Funk im Busch

Einige sehr schöne Songs finden sich auf der neuen CD von Keziah Jones. Da groovt es richtig und die Melodien gehen gut ins Ohr; wie z.B. „My kinda girl“. In solchen Stücken kommen seine eigenwillige Gitarrentechnik und seine markante Stimme gut zur Geltung. Es gibt aber auch einige Stücke, die auf mich eher hölzern wirken. Dabei kann er mit kleiner Band, oft kommen nur Bass und Schlagzeug dazu, tolle Songs kreieren, die auf Dauer gut anzuhören sind.
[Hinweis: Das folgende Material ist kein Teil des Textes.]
(** The main loop from a state that satisfies the invariant, when the
    warm-up keeps the relation and, where it returns, the invariant. *)
Lemma mainloop_preserves (interactive : bool) paste fuel steps rounds (r : Repl) :
  (if interactive
   then R r (warm_up E r).2 /\ ((warm_up E r).1 = Ok tt -> Inv (warm_up E r).2)
   else Inv r) ->
  R r (mainloop E interactive paste fuel steps rounds r).2.
Proof.
  intros Hstart. unfold mainloop.
  assert (Hw : exists out r1,
             (if interactive then warm_up E r else (Ok tt, r)) = (out, r1)
             /\ R r r1 /\ (out = Ok tt -> Inv r1)).
  { destruct interactive.
    - destruct Hstart as [HR HI]. destruct (warm_up E r) as [out r1].
      exists out, r1. cbn [fst snd] in *. auto.
    - exists (Ok tt), r. auto. }
  destruct Hw as (out & r1 & -> & HR1 & HI1).
  destruct out as [[]|err]; [|exact HR1]. specialize (HI1 eq_refl).
  assert (Hp : exists out r2,
             (match paste with
              | Some ev => process_event E (Structured ev) r1
              | None => (Ok tt, r1)
              end) = (out, r2) /\ R r1 r2 /\ Inv r2).
  { destruct paste as [ev|].
    - destruct (step_event (Structured ev) r1 HI1) as [HI2 HR2].
      destruct (process_event E (Structured ev) r1) as [out r2].
      exists out, r2. cbn [snd] in *. auto.
    - exists (Ok tt), r1. auto. }
  destruct Hp as (out & r2 & -> & HR2 & HI2).
  destruct out as [[]|err]; [|exact (R_trans _ _ _ HR1 HR2)].
  destruct (step_event Timeout r2 HI2) as [HI3 HR3].
  destruct (process_event E Timeout r2) as [out r3]. cbn [snd] in *.
  pose proof (R_trans _ _ _ HR1 (R_trans _ _ _ HR2 HR3)) as HR13.
  destruct out as [[]|err]; [|exact HR13].
  destruct (scan_loop_preserves fuel steps Coalescer.combined_events r3 HI3) as [HI4 HR4].
  destruct (scan_loop E fuel steps Coalescer.combined_events r3) as [[out inputs] r4].
  cbn [snd] in *.
  pose proof (R_trans _ _ _ HR13 HR4) as HR14.
  destruct out; try exact HR14.
  destruct (event_loop_preserves fuel rounds inputs r4 HI4) as [HI5 HR5].
  destruct (event_loop E fuel rounds inputs r4) as [[out' inputs'] r5]. cbn [snd] in *.
  exact (R_trans _ _ _ HR14 HR5).
Qed.

End DriverLoops.

(** ** The driver: scroll offset and the interpreter's namespace *)

Section DriverInvariants.

Import Driver DriverClaims.

Context {X Value Frame : Type}.
Variable E : Externals X Value Frame.

Local Abbreviation Repl := (Repl X Value).

Lemma scrolled_total_app tr1 tr2 :
  scrolled_total (tr1 ++ tr2) = (scrolled_total tr1 + scrolled_total tr2)%Z.
Proof.
  unfold scrolled_total, scrolled_amounts. rewrite omap_app.
  induction (omap _ tr1) as [|z zs IH]; simpl; [reflexivity|]. rewrite IH. lia.
Qed.

Lemma scrolled_total_nonneg tr :
  Forall (fun z => 0 <= z)%Z (scrolled_amounts tr) -> (0 <= scrolled_total tr)%Z.
Proof.
  unfold scrolled_total. induction 1 as [|z zs Hz Hzs IH]; simpl; lia.
Qed.

Lemma dispatch_namespaces_app (tr1 tr2 : list Action) :
  dispatch_namespaces (tr1 ++ tr2) = dispatch_namespaces tr1 ++ dispatch_namespaces tr2.
Proof. apply omap_app. Qed.

Lemma new_calls_app (r r' : Repl) new : trace r' = trace r ++ new -> new_calls r r' = new.
Proof. intros H. unfold new_calls. rewrite H. apply drop_app_length. Qed.

Lemma accumulates_refl (r : Repl) : accumulates r r.
Proof. exists []. rewrite app_nil_r. split; [reflexivity | cbn; lia]. Qed.

Lemma accumulates_trans (r1 r2 r3 : Repl) :
  accumulates r1 r2 -> accumulates r2 r3 -> accumulates r1 r3.
Proof.
  intros (n1 & T1 & S1) (n2 & T2 & S2). exists (n1 ++ n2).
  rewrite T2, T1, S2, S1, scrolled_total_app, app_assoc. split; [reflexivity | lia].
Qed.

Lemma without_temporaries_refl (r : Repl) : dispatches_without_temporaries r r.
Proof. exists []. rewrite app_nil_r. split; [reflexivity | constructor]. Qed.

Lemma without_temporaries_trans (r1 r2 r3 : Repl) :
  dispatches_without_temporaries r1 r2 -> dispatches_without_temporaries r2 r3 ->
  dispatches_without_temporaries r1 r3.
Proof.
  intros (n1 & T1 & F1) (n2 & T2 & F2). exists (n1 ++ n2).
  rewrite T2, T1, app_assoc. split; [reflexivity|].
  rewrite dispatch_namespaces_app. apply Forall_app. auto.
Qed.
(** * civ6mcp: the save-file decoder and the telemetry mappers

    A shallow embedding of [src/parser.ts] (binary save decoder), of the
    log parser ([buildPlayerIdMap], [parseDiplomacy]) and of the history
    parser ([parseGameHistory], [getLatestTurnStatsFullCivsOnly],
    [analyzeTrends]), followed by the properties of the specification
    that concern them.

    Conventions.
    - A Node [Buffer] is a [list byte]; offsets are [nat].
    - A JavaScript string is the list of its UTF-16 code units ([list Z]);
      [js "..."] turns a literal into such a list.
    - A JavaScript number that comes from [parseInt] is [NaN] or an exact
      integer ([num]), which is what the double holds up to 2^53 in
      magnitude; doubles that are not integers (threat and trust
      magnitudes, percentages) are kept behind the [Runtime] interface.
    - A thrown exception is the [Throw] case of [result].
    - What Node, V8 and zlib provide (UTF-8 decoding, inflation, Unicode
      case mapping, [parseFloat], double arithmetic) is the [Runtime]
      interface; every theorem holds for every runtime. *)

From Stdlib Require Import ZArith List Lia Bool String Ascii.
From Stdlib Require Import Strings.Byte DecimalString.
From stdpp Require Import base option list gmap sorting.
Import ListNotations.

Local Open Scope nat_scope.

(** ** JavaScript values *)

Abbreviation jsstring := (list Z).

Definition js (s : string) : jsstring :=
  map (fun a => Z.of_N (N_of_ascii a)) (list_ascii_of_string s).

Inductive num : Type :=
  | NaN
  | Num (z : Z).

#[global] Instance num_eq_dec : EqDecision num.
Proof. solve_decision. Defined.

#[global] Instance byte_eq_dec : EqDecision byte := Byte.byte_eq_dec.

(** Exceptions and the error monad of code that may throw. *)
Inductive exn : Type :=
  | RangeError                 (* ERR_OUT_OF_RANGE of the Buffer readers *)
  | Error (message : jsstring). (* new Error(message) *)

Inductive result (A : Type) : Type :=
  | Ok (a : A)
  | Throw (e : exn).
Arguments Ok {A} a.
Arguments Throw {A} e.

Definition bind {A B} (r : result A) (k : A -> result B) : result B :=
  match r with
  | Ok a => k a
  | Throw e => Throw e
  end.

Notation "'let!' x ':=' r 'in' k" := (bind r (fun x => k))
  (at level 10, x name, r at level 100, k at level 200).

Definition throws {A} (r : result A) : Prop := exists e, r = Throw e.
Definition returns {A} (r : result A) : Prop := exists a, r = Ok a.

(** ** Sequences: the string and buffer primitives the code calls *)

Section Seq.
Context {A : Type} `{EqDecision A}.

(** [s.startsWith(pat)] *)
Fixpoint startsWith (s pat : list A) {struct pat} : bool :=
  match pat, s with
  | [], _ => true
  | p :: ps, c :: cs => bool_decide (p = c) && startsWith cs ps
  | _ :: _, [] => false
  end.

(** [s.endsWith(pat)] *)
Definition endsWith (s pat : list A) : bool :=
  (length pat <=? length s) && startsWith (skipn (length s - length pat) s) pat.

Fixpoint indexOf_aux (pat s : list A) (i : nat) : option nat :=
  match s with
  | [] => None
  | _ :: rest => if startsWith s pat then Some i else indexOf_aux pat rest (S i)
  end.

(** [s.indexOf(pat, start)] for a non-empty [pat]: the first offset at or
    after [start] where [pat] occurs, [None] for -1. *)
Definition indexOf (s pat : list A) (start : nat) : option nat :=
  indexOf_aux pat (skipn start s) start.

(** [s.includes(pat)] *)
Definition includes (s pat : list A) : bool :=
  match pat with
  | [] => true
  | _ => bool_decide (is_Some (indexOf s pat 0))
  end.

(** [s.substring(a, b)], [s.slice(a, b)] and [buf.subarray(a, b)] for
    0 <= a: both ends are clamped to the length, and the result is empty
    when [b <= a]. *)
Definition substring (s : list A) (a b : nat) : list A :=
  firstn (b - a) (skipn a s).

(** [s.split(c)] for a one-character separator. *)
Fixpoint split (c : A) (s : list A) : list (list A) :=
  match s with
  | [] => [[]]
  | x :: xs =>
      if bool_decide (x = c) then [] :: split c xs
      else match split c xs with
           | hd :: tl => (x :: hd) :: tl
           | [] => [[x]]
           end
  end.

(** [parts.join(sep)] *)
Fixpoint join (sep : list A) (parts : list (list A)) : list A :=
  match parts with
  | [] => []
  | [p] => p
  | p :: rest => p ++ sep ++ join sep rest
  end.

(** [s.replace(pat, '')] with a string pattern: the first occurrence of
    [pat] is removed. *)
Fixpoint removeFirst (pat s : list A) : list A :=
  if startsWith s pat then skipn (length pat) s
  else match s with
       | [] => []
       | c :: cs => c :: removeFirst pat cs
       end.
(** SIGINT while the GPIO mode is being set, before the outer [try]. *)
Definition early_ctrl_c : Env :=
  mkEnv (fun k => Nat.eqb k 2) (fun _ => None) (fun _ => 43 # 2) (fun _ => 1)
        (fun _ => "2024-01-01T00:00:00").

(** SIGINT during the tenth call, and [GPIO.cleanup()] fails after it. *)
Definition stuck_cleanup : Env :=
  mkEnv (fun k => Nat.eqb k 9)
        (fun k => if Nat.eqb k 10 then Some "cleanup failed" else None)
        (fun _ => 43 # 2) (fun _ => 1) (fun _ => "2024-01-01T00:00:00").

(** The connection is lost when the motion row of the first tick is
    sent. *)
Definition motion_lost : Env :=
  mkEnv (fun _ => false)
        (fun k => if Nat.eqb k 5 then Some "connection lost" else None)
        (fun _ => 43 # 2) (fun _ => 0) (fun _ => "2024-01-01T00:00:00").


(** Calls that acquire or release a resource. *)
Definition is_lifecycle_call (e : event) : bool :=
  match ev_call e with
  | CConnect _ | CClose | CSensorInit | CGpioSetmode | CGpioSetup _ | CGpioCleanup => true
  | _ => false
  end.

Definition is_release (e : event) : bool :=
  match ev_call e with
  | CClose | CGpioCleanup => true
  | _ => false
  end.

(** From [s] to [s'] rows were only added, at the end of their tables,
    and only to [temperature] and [motion]; no table was created or
    dropped. *)
Definition only_appends (s s' : store) : Prop :=
  table_names s' = table_names s /\
  (forall name, exists extra, rows_of name s' = rows_of name s ++ extra) /\
  (forall other, other <> "temperature" -> other <> "motion" ->
                 lookup other s' = lookup other s).

(** ** The store *)

Lemma lookup_app (name : string) (s1 s2 : store) :
  lookup name (s1 ++ s2) =
  match lookup name s1 with
  | Some t => Some t
  | None => lookup name s2
  end.
Proof.
  induction s1 as [|[n t] rest IH]; simpl; [reflexivity|].
  destruct (String.eqb n name); [reflexivity | exact IH].
Qed.

Lemma lookup_update (name other : string) (f : table -> table) (s : store) :
  lookup other (update name f s) =
  if String.eqb name other then option_map f (lookup other s) else lookup other s.
Proof.
  induction s as [|[n t] rest IH]; simpl.
  - destruct (String.eqb name other); reflexivity.
  - destruct (String.eqb n name) eqn:Hn; simpl.
    + apply String.eqb_eq in Hn; subst n.
      destruct (String.eqb name other); reflexivity.
    + destruct (String.eqb n other) eqn:Ho; simpl.
      * apply String.eqb_eq in Ho; subst n. rewrite String.eqb_sym, Hn. reflexivity.
      * exact IH.
Qed.

Lemma table_names_update (name : string) (f : table -> table) (s : store) :
  table_names (update name f s) = table_names s.
Proof.
  unfold table_names.
  induction s as [|[n t] rest IH]; simpl; [reflexivity|].
  destruct (String.eqb n name); simpl; [reflexivity | now rewrite IH].
Qed.

Lemma lookup_None_names (name : string) (s : store) :
  lookup name s = None -> ~ In name (table_names s).
Proof.
  unfold table_names.
  induction s as [|[n t] rest IH]; simpl; intros H; [tauto|].
  destruct (String.eqb n name) eqn:Hn; [discriminate|].
  apply String.eqb_neq in Hn. intros [Heq | Hin]; [contradiction | now apply IH].
Qed.
(** A stand-in for the zip decoder: an empty upload is no archive, an
    upload that starts with "0" holds no KML entry, any other holds two. *)
Definition sample_kmz_without_kml : ZipArchive :=
  [("readme.txt", ["r"%byte])].
Definition sample_kmz_with_two_kml : ZipArchive :=
  [("readme.txt", ["r"%byte]); ("doc.kml", ["d"%byte]); ("extra.kml", ["e"%byte])].
Definition sample_ZipFile (file_content : list byte) : Outcome ZipArchive :=
  match file_content with
  | [] => Raise (BadZipFile "File is not a zip file")
  | b :: _ => if Byte.eqb b "0"%byte then Return sample_kmz_without_kml
              else Return sample_kmz_with_two_kml
  end.

(** A store with three static layers (one switched off) and four user
    layers (one private, one switched off). *)
Definition sample_static (k : Z) (name : string) (active : bool) (order : Z)
    : StaticLayer :=
  mkStaticLayer (Some k) name IRRIGATION "" "BIG" empty_feature_collection
    (JDict []) active order 0 0.
Definition sample_user (k : Z) (name : string) (public active : bool)
    (created : datetime) : UserLayer :=
  mkUserLayer (Some k) name "" KML "a.kml" "uploads/user_layers/0-a.kml" 1
    empty_feature_collection (_get_default_style KML) public active None created.
Definition sample_layer_world : World :=
  with_user_layers
    (<[ 1 := sample_user 1 "old" true true 10 ]>
     (<[ 2 := sample_user 2 "new" true true 20 ]>
      (<[ 3 := sample_user 3 "private" false true 30 ]>
       (<[ 4 := sample_user 4 "off" true false 40 ]> ∅))))
    (with_static_layers
       (<[ 1 := sample_static 1 "second" true 2 ]>
        (<[ 2 := sample_static 2 "first" true 1 ]>
         (<[ 3 := sample_static 3 "hidden" false 0 ]> ∅)))
       (empty_world sample_clock)).

(** * Proofs *)

(** ** The built-ins on sample strings *)

Example lower_mixed_case :
  Py.lower "FaceBook" = "facebook" /\ Py.lower "LAPOR" = "lapor"
  /\ Py.lower "Lapor.go.id" = "lapor.go.id".
Proof. repeat split. Qed.

Example endswith_kml :
  Py.endswith "doc.kml" ".kml" = true /\ Py.endswith "DOC.KML" ".kml" = false
  /\ Py.endswith "kml" ".kml" = false /\ Py.endswith "doc.kml.txt" ".kml" = false.
Proof. repeat split. Qed.
(** * AutoMoLi (Automatic Motion Lights): a shallow embedding

    The development follows [apps/automoli/automoli.py].  The AppDaemon
    application object ([self]) is split into the fields assigned once in
    [initialize] (record [config]) and the fields the callbacks mutate
    (record [world], which also carries what the host keeps for the app:
    pending timers, issued service calls, the log, daily triggers and
    listeners).  The coroutines of the class become computations in a
    state-and-exception monad [M]; the host's entity states, read with
    [get_state], are an input [env] of every callback. *)

From Stdlib Require Import ZArith QArith Ascii String List Sorted Lia.
From stdpp Require Import base gmap sets list strings pretty.

Local Open Scope string_scope.

(** ** Data model *)

Definition entity := string.

(** A [datetime.time] at the resolution of a second: seconds since 00:00:00. *)
Definition time := Z.
Bind Scope Z_scope with time.

Definition valid_time (t : time) : Prop := (0 <= t < 86400)%Z.

(** Timer handles returned by [run_in]. *)
Definition handle := nat.

(** The result of Python's [float(...)] on a string it accepts. *)
Inductive pyfloat :=
| Finite (q : Q)
| PosInf
| NegInf
| NaN.

(** [x >= threshold] for a float [x] and a configured number. *)
Definition float_ge (x : pyfloat) (threshold : Q) : bool :=
  match x with
  | Finite q => Qle_bool threshold q
  | PosInf => true
  | NegInf => false
  | NaN => false
  end.

(** Truthiness of [self.thresholds[...]]: [None] and [0] are falsy. *)
Definition truthy_threshold (t : option Q) : bool :=
  match t with
  | None => false
  | Some q => negb (Qeq_bool q 0)
  end.

(** The value under the key ["light"] of a daytime: an [int], a [str], or a
    value of any other type (kept by its printed form). *)
Inductive light_value :=
| LInt (n : Z)
| LStr (s : string)
| LOther (repr : string).

(** One element of the [daytimes] option; [None] is an absent key. *)
Record raw_daytime := {
  raw_starttime : option string;
  raw_name : option string;
  raw_light : option light_value;
  raw_delay : option Z
}.

(** The dict built at lines 404-410 and stored in [self.active]. *)
Record daytime_cfg := {
  daytime : string;
  delay : Z;
  starttime : time;
  light_setting : light_value;
  is_hue_group : bool
}.

Inductive service_call :=
| hue_activate_scene (group_name scene_name : string)
| turn_on (entity_id : entity) (brightness_pct : option Z)
| turn_off (entity_id : entity).

(** The messages handed to [self.lg] / [self.log], by source line. *)
Inductive log_entry :=
| log_received (event : string) (entity_id : entity)          (* l. 226 *)
| log_already_on                                              (* l. 238 *)
| log_disabled_by (switch : entity)                           (* l. 262 *)
| log_could_not_parse (state : option string) (sensor : entity) (* l. 276 *)
| log_bright_enough (blocker : list entity)                   (* l. 280 *)
| log_on_scene (hue : bool) (scene : string) (d : Z)          (* l. 302 *)
| log_on_brightness (pct : Z) (d : Z)                         (* l. 324 *)
| log_humidity (d : Z) (sensor : entity)                      (* l. 356 *)
| log_turned_off (d : Z)                                      (* l. 369 *)
| log_daytime (name : string) (setting : light_value) (d : Z) (* l. 196 *)
| log_no_sensors (sensor_type : string).                      (* l. 153 *)

Inductive listener :=
| listen_event (event : string) (sensor : entity)
| listen_state_detected (sensor : entity) (new : option string)
| listen_state_cleared (sensor : entity) (new : option string).

(** Exceptions that leave a callback, by the place that raises them. *)
Inductive exn :=
| ValueError_missing_start (dt_name : string)     (* l. 401 *)
| ValueError_duplicate (dt_start : time)          (* l. 417 *)
| ValueError_fromisoformat (arg : string)         (* time.fromisoformat, l. 413 *)
| ValueError_invalid_light (setting : light_value) (room : string) (* l. 332 *)
| ValueError_no_lights_sensors                    (* l. 142 *)
| AttributeError_lights                           (* list.add, list.update, ll. 131, 133 *)
| TypeError_concat_None                           (* None + ":00", l. 399 *)
| TypeError_float_None                            (* float(None), l. 273, 346 *)
| TypeError_async_generator                       (* any(<async generator>), l. 394 *)
| IndexError
| KeyError (key : string).                        (* self.active[key] on {} *)

Definition is_ValueError (e : exn) : bool :=
  match e with
  | ValueError_missing_start _ | ValueError_duplicate _
  | ValueError_fromisoformat _ | ValueError_invalid_light _ _
  | ValueError_no_lights_sensors => true
  | _ => false
  end.

(** What the host answers during one callback. *)
Record env := {
  get_state : entity -> option string;
  get_is_hue_group : entity -> bool;
  friendly_name : entity -> string;
  entity_exists : entity -> bool;
  all_entities : list entity;
  now : time
}.

(** Fields of [self] that only [initialize] assigns. *)
Record config := {
  room : string;
  motion_on : option string;
  motion_off : option string;
  humidity_threshold : option Q;
  illuminance_threshold : option Q;
  disable_switch_entities : list entity;
  lights : list entity;
  motion_sensors : list entity;
  humidity_sensors : list entity;
  illuminance_sensors : list entity;
  default_delay : Z
}.
(* ===== verification/RustStd.v ===== *)
(** The parts of Rust's standard library the code uses on bytes, strings and
    slices: [u8] as [Byte.byte], [String] as its UTF-8 bytes in [string],
    little/big-endian integer encodings, [str::trim], [str::parse],
    [u64::to_string], [str::contains] and the stable [slice::sort_by]. *)

From S2P Require Import Prelude.
From Stdlib Require Export Strings.Byte Strings.Ascii Strings.String.
From stdpp Require Export strings.

#[global] Open Scope Z_scope.

(** * Bytes *)

Abbreviation bytes := (list byte).

#[global] Instance byte_eq_decision : EqDecision byte := Byte.byte_eq_dec.

Definition byte_Z (b : byte) : Z := Z.of_N (Byte.to_N b).
Definition byte_of_Z (z : Z) : byte :=
  match Byte.of_N (Z.to_N (z mod 256)) with Some b => b | None => x00 end.

Lemma byte_Z_range b : 0 <= byte_Z b < 256.
Proof. unfold byte_Z. pose proof (Byte.to_N_bounded b). lia. Qed.

Lemma byte_Z_of_Z z : byte_Z (byte_of_Z z) = z mod 256.
Proof.
  unfold byte_Z, byte_of_Z.
  pose proof (Z.mod_pos_bound z 256 ltac:(lia)) as Hb.
  destruct (Byte.of_N (Z.to_N (z mod 256))) as [b|] eqn:E.
  - apply Byte.to_of_N in E. rewrite E. lia.
  - apply Byte.of_N_None_iff in E. lia.
Qed.

Lemma byte_of_Z_byte b : byte_of_Z (byte_Z b) = b.
Proof.
  unfold byte_of_Z. rewrite Z.mod_small by apply byte_Z_range.
  unfold byte_Z. by rewrite N2Z.id, Byte.of_to_N.
Qed.

Lemma byte_Z_inj a b : byte_Z a = byte_Z b → a = b.
Proof. intros H. by rewrite <- (byte_of_Z_byte a), H, byte_of_Z_byte. Qed.

(** [to_le_bytes] / [to_be_bytes] of an [8 * n]-bit integer. *)
Fixpoint le_bytes (n : nat) (z : Z) : bytes :=
  match n with
  | O => []
  | S n' => byte_of_Z z :: le_bytes n' (z / 256)
  end.

Definition be_bytes (n : nat) (z : Z) : bytes := reverse (le_bytes n z).

Fixpoint le_value (l : bytes) : Z :=
  match l with [] => 0 | b :: l' => byte_Z b + 256 * le_value l' end.

(** Big-endian value of a byte string. *)
Definition be_value (l : bytes) : Z := fold_left (λ acc b, 256 * acc + byte_Z b) l 0.

Lemma length_le_bytes n z : length (le_bytes n z) = n.
Proof. revert z; induction n; simpl; auto. Qed.

Lemma le_value_le_bytes n z : le_value (le_bytes n z) = z mod 256 ^ Z.of_nat n.
Proof.
  revert z; induction n as [|n IH]; intros z; [by rewrite Z.mod_1_r|].
  cbn [le_bytes le_value]. rewrite IH, byte_Z_of_Z, Nat2Z.inj_succ, Z.pow_succ_r by lia.
  rewrite Z.rem_mul_r; lia.
Qed.

Lemma le_bytes_inj n a b :
  0 <= a < 256 ^ Z.of_nat n → 0 <= b < 256 ^ Z.of_nat n →
  le_bytes n a = le_bytes n b → a = b.
Proof.
  intros Ha Hb H%(f_equal le_value). rewrite !le_value_le_bytes in H.
  by rewrite !Z.mod_small in H.
Qed.

Lemma le_bytes_inj_u32 a b : is_u32 a → is_u32 b → le_bytes 4 a = le_bytes 4 b → a = b.
Proof. apply (le_bytes_inj 4). Qed.

Lemma le_bytes_inj_u64 a b : is_u64 a → is_u64 b → le_bytes 8 a = le_bytes 8 b → a = b.
Proof. apply (le_bytes_inj 8). Qed.

Lemma be_value_app l k : be_value (l ++ k) = be_value l * 256 ^ Z.of_nat (length k) + be_value k.
Proof.
  unfold be_value. rewrite fold_left_app. generalize (fold_left (λ acc b, 256 * acc + byte_Z b) l 0).
  induction k as [|b k IH] using rev_ind; intros z; [simpl; lia|].
  rewrite !fold_left_app, length_app. simpl. rewrite IH, Nat2Z.inj_add.
  rewrite Z.pow_add_r by lia. change (256 ^ Z.of_nat 1) with 256. lia.
Qed.

Lemma be_value_cons b l : be_value (b :: l) = byte_Z b * 256 ^ Z.of_nat (length l) + be_value l.
Proof. change (b :: l) with ([b] ++ l). rewrite be_value_app. unfold be_value at 1. simpl. lia. Qed.

Lemma be_value_range l : 0 <= be_value l < 256 ^ Z.of_nat (length l).
Proof.
  induction l as [|b l IH]; [unfold be_value; simpl; lia|].
  rewrite be_value_cons, length_cons, Nat2Z.inj_succ, Z.pow_succ_r by lia.
  pose proof (byte_Z_range b). nia.
Qed.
Ich hatte lange nichts von Keziah Jones gehört; vor ein paar Monaten bekam ich eine Art „Best Of“. Aber ich habe nicht verfolgt, was er in den letzten Jahren gemacht hat. Durch diese neue CD jetzt erinnerte ich mich an seine erste Platte; und tatsächlich fand ich sie in einer Schublade als Aufnahme auf einer alten Kassetten: „Blue Funk is a Fact“ von 1992 (!). Und der alte Cassettenrecorder tut es noch. Also habe ich mir die dann auch nach Jahren mal wieder angehört; und ich muss sagen: sie gefällt mir noch besser als diese neue Scheibe. Manche der heutigen Stücke sind sehr von seiner besonderen Technik an der Gitarre geprägt, vom trickreichen Verarbeiten von Funk und Soul. Aber manchmal wünschte ich mir beim Hören, mehr von einfacheren melodiösen Songs. So wie damals! Bei der Bonus-CD mit überwiegend akustischen Aufnahmen –hier meist als Solist, der seinen Gesang auf der Akustischen begleitet- fällt dieser Mangel an gutem Songmaterial besonders auf. Aber dieses Material ist wohl eher für Fans und Musiker gedacht, die mal hören wollen, wie die Sachen in Rohfassung klingen. Durch diesen „Nigerian Wood“ habe ich auf jeden Fall einen interessanten Musiker „wieder entdeckt“.